If you are a business owner and want to do your bookkeeping, this tutorial is for you. Many business owners enjoy working with their expertise and skills to run their business, but they don't like to perform bookkeeping duties. They don't want to distract by boring stuff like this. They want to build a company that will make lots of money. But the reality is that making money, keeping records, re-investing, and making decisions are connected. When done correctly, accounting or bookkeeping gives you excellent analytics and measurements about how your business performs.
Cash-based accounting and accrual accounting are the two primary accounting methods.
Here are the key differences between them-
Cash-Based Accounting: You record transactions when cash changes hand.
Accrual Accounting: You record a transaction on its completion (For example, when you issue an invoice even you do not receive the payment yet) even if cash doesn't change hands.
Every business has three key financial parts, and these are- assets, equity, and liabilities. These financial parts must be kept in balance.
Assets include everything your company owns.
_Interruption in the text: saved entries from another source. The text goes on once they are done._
(* ===== verification/FsLinkCalls.v ===== *)
(** * Every call keeps the link counts

    The calls of FsCalls.v and FsFds.v against [linked] of FsLinks.v. *)

From S2P Require Import Prelude Bytes FsLocks FsPerm FsData FsDataProps FsTree FsCalls FsFds FsSys FsInv FsInvCalls FsLinks.

Definition fine (fs : Vfs) : Prop := linked (tree fs) (counts fs).
Abbreviation finely := (yields (λ x, fine (snd x))).

(** ** Changes that leave the counts *)

Definition quiet (f : VInode → VInode) : Prop := ∀ n, ikind (f n) = ikind n ∧ links (f n) = links n.
Lemma quiet_touch g : quiet (touch g).
Proof. by intros n. Qed.
Lemma quiet_locks l : quiet (put_locks l).
Proof. by intros n. Qed.
Lemma quiet_locks_of g : quiet (λ n, put_locks (g n) n).
Proof. by intros n. Qed.
Lemma quiet_touch_owner g o : quiet (λ n, touch g (put_owner o n)).
Proof. by intros n. Qed.
Lemma quiet_chown g o (b : bool) : quiet (λ n, let n := put_owner o n in if b then touch g n else n).
Proof. intros n. by destruct b. Qed.
Lemma quiet_wrote os c b g d : quiet (λ n, inode_wrote os c b (touch g (put_data d n))).
Proof. intros n. unfold inode_wrote. by case_match. Qed.
#[export] Hint Resolve quiet_touch quiet_locks quiet_locks_of quiet_touch_owner quiet_chown quiet_wrote : snare.

Lemma counts_upd i f k fs : (∀ n, ikind (f n) = ikind n ∧ links (f n) = links n + k) → ∀ j, counts (upd_inode i f fs) !! j = bumped i k (counts fs) j.
Proof.
  intros Hf j. unfold counts, bumped. cbn. rewrite !lookup_fmap. case_decide as E; [subst j; rewrite lookup_alter_eq|by rewrite lookup_alter_ne].
  destruct (inodes fs !! i) as [n|]; [|done]. cbn. unfold bump. destruct (Hf n) as [-> ->]. done.
Qed.
Lemma counts_same i f fs : (∀ n, inodes fs !! i = Some n → ikind (f n) = ikind n ∧ links (f n) = links n) → counts (upd_inode i f fs) = counts fs.
Proof.
  intros Hf. apply map_eq. intros j. unfold counts. cbn. rewrite !lookup_fmap. destruct (decide (i = j)) as [<-|]; [rewrite lookup_alter_eq|by rewrite lookup_alter_ne].
  destruct (inodes fs !! i) as [n|]; [|done]. cbn. destruct (Hf n eq_refl) as [-> ->]. done.
Qed.
Lemma counts_quiet i f fs : quiet f → counts (upd_inode i f fs) = counts fs.
Proof. intros Hf. apply counts_same. intros n _. apply Hf. Qed.

Lemma fine_quiet i f fs : quiet f → fine fs → fine (upd_inode i f fs).
Proof. intros Hf H. unfold fine. rewrite counts_quiet by done. done. Qed.
Lemma fine_opens o fs : fine fs → fine (with_opens o fs).
Proof. done. Qed.
Lemma fine_dirs o fs : fine fs → fine (with_dirs o fs).
Proof. done. Qed.
Lemma fine_cwd c fs : fine fs → fine (with_cwd c fs).
Proof. done. Qed.
Lemma fine_streams s n fs : fine fs → fine (with_streams s n fs).
Proof. done. Qed.
Lemma fine_description n fs : fine fs → fine (with_description n fs).
Proof. done. Qed.
Lemma fine_volume v fs : fine fs → fine (with_volume v fs).
Proof. done. Qed.
Lemma fine_next n fs : fine fs → fine (with_next_inode n fs).
Proof. done. Qed.
#[export] Hint Resolve fine_opens fine_dirs fine_cwd fine_streams fine_description fine_volume fine_next : snare.

Ltac quietly := repeat match goal with
  | |- fine (match ?x with _ => _ end) => destruct x
  | |- fine (upd_inode _ _ _) => apply fine_quiet; [solve [auto with snare]|]
  | |- fine (with_opens _ _) => apply fine_opens
  | |- fine (with_dirs _ _) => apply fine_dirs
  | |- fine (with_cwd _ _) => apply fine_cwd
  | |- fine (with_streams _ _ _) => apply fine_streams
  | |- fine (with_description _ _) => apply fine_description
  | |- fine (with_volume _ _) => apply fine_volume
  | |- fine (with_next_inode _ _) => apply fine_next
  | |- fine (drop_open _ _) => unfold drop_open
  | |- fine (release_of _ _) => unfold release_of
  | |- fine (read_access _ _ _ _ _) => unfold read_access
  | |- fine (insert_open _ _ _ _ _ _ _ _) => unfold insert_open
  end; try done.

(** ** Calls on descriptors *)

Section quiet.
Context (env : Env) (ino_of : path → Z) (memory : Z → bool) (fs : Vfs) (Hf : fine fs).

Lemma chdir_fine raw : finely (chdir env raw fs).
Proof. unfold chdir. calls; quietly. Qed.
Lemma fchdir_fine fd : finely (fchdir env fd fs).
Proof. unfold fchdir. calls; quietly. Qed.
Lemma set_times_fine fd raw s nf u : finely (set_times_call env fd raw s nf u fs).
Proof. unfold set_times_call. calls; quietly. Qed.
Lemma chmod_fine fd raw m nf u : finely (chmod_call env fd raw m nf u fs).
Proof. unfold chmod_call. calls; quietly. Qed.
Lemma chown_fine fd raw u g nf e k : finely (chown_call env fd raw u g nf e k fs).
Proof. unfold chown_call. calls; quietly. Qed.
Lemma read_fine fd len : finely (read env fd len fs).
Proof. unfold read. calls; quietly. Qed.
Lemma pread_fine fd len offset : finely (pread env fd len offset fs).
Proof. unfold pread. calls; quietly. Qed.
Lemma ftruncate_fine fd len : finely (ftruncate env fd len fs).
Proof. unfold ftruncate. calls; quietly. Qed.
Lemma lseek_fine fd offset w : finely (lseek fd offset w fs).
Proof. unfold lseek. calls; quietly. Qed.
Lemma fd_replaced_fine fd : finely (fd_replaced fd fs).
Proof. unfold fd_replaced. calls; quietly. Qed.
Lemma close_fine fd ret : finely (close fd ret fs).
Proof. unfold close. pose proof (fd_replaced_fine fd) as H. destruct (fd_replaced fd fs) as [| |[]|]; done. Qed.
Lemma dup_onto_fine a b : fine (dup_onto a b fs).
Proof. unfold dup_onto. repeat case_match; quietly. Qed.
Lemma dup_fine a b : finely (dup a b fs).
Proof. unfold dup. calls. apply dup_onto_fine. Qed.
Lemma dup_to_fine a b r : finely (dup_to a b r fs).
Proof. unfold dup_to. calls. apply dup_onto_fine. Qed.
Lemma fcntl_dup_fine fd r : finely (fcntl_dup fd r fs).
Proof. unfold fcntl_dup. calls; repeat case_match; quietly. Qed.
Lemma fcntl_setfl_fine fd a n : finely (fcntl_setfl fd a n fs).
Proof. unfold fcntl_setfl. calls; quietly. Qed.
Lemma lock_call_fine fd call : finely (lock_call fd call fs).
Proof. unfold lock_call. calls; quietly. Qed.
Lemma flock_fine fd op : finely (flock_fd env fd op fs).
Proof. apply lock_call_fine. Qed.
Lemma fcntl_lock_fine fd pid cmd arg : finely (fcntl_lock env fd pid cmd arg fs).
Proof. apply lock_call_fine. Qed.
Lemma fdopendir_fine fd : finely (fdopendir fd fs).
Proof. unfold fdopendir. calls; quietly. Qed.
Lemma readdir_fine fd : finely (readdir env fd fs).
Proof. unfold readdir. calls; quietly. Qed.
Lemma getdents_fine fd buf len : fine (snd (getdents64 env fd buf len fs)).
Proof. unfold getdents64, list_access. repeat (case_match; try done); cbn [snd]; quietly. Qed.
Lemma closedir_fine fd ret : finely (closedir fd ret fs).
Proof. unfold closedir. calls. apply close_fine. Qed.
End quiet.

(** A call that does not panic, with what it leaves when it succeeds *)
Lemma finely_of {A} (m : Res (A * Vfs)) : good m → (∀ a fs', m = Ok (a, fs') → fine fs') → finely m.
Proof. destruct m as [| |[a fs']|]; cbn; try done. intros _ H. by eapply H. Qed.
Lemma settled_fine {A} (m : Res (A * Vfs)) fs : fine fs → finely m → fine (snd (settle_call m fs)).
Proof. destruct m as [| |[a fs']|]; done. Qed.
Your cash in banks, stock, office accessories, vehicles, property, etc., are your business assets.
Based on the portion of ownership, the claims that you have on assets as an owner.
Everything your business owes to others is a liability. It could be a bill from a vendor, bank loans, balances of your credit card.
Assets = Owners Equity + Liabilities
In other words,
Owners Equity = Assets - Liabilities
To store bookkeeping entries or business transactions, you use an account; this is called a ledger.
You usually find the following ledger in accounting-
Sales Ledger/Customer Ledger/Debtors Ledger: It holds all the individual customer accounts with their balances.
Purchase Ledger/Supplier Ledger/Creditor Ledger: It holds all the individual supplier accounts with their balances.
General Ledger: It holds all financial transactions that affect your business. For example, when you receive revenue by providing a service. And an expense like rent, payroll, utilities, etc.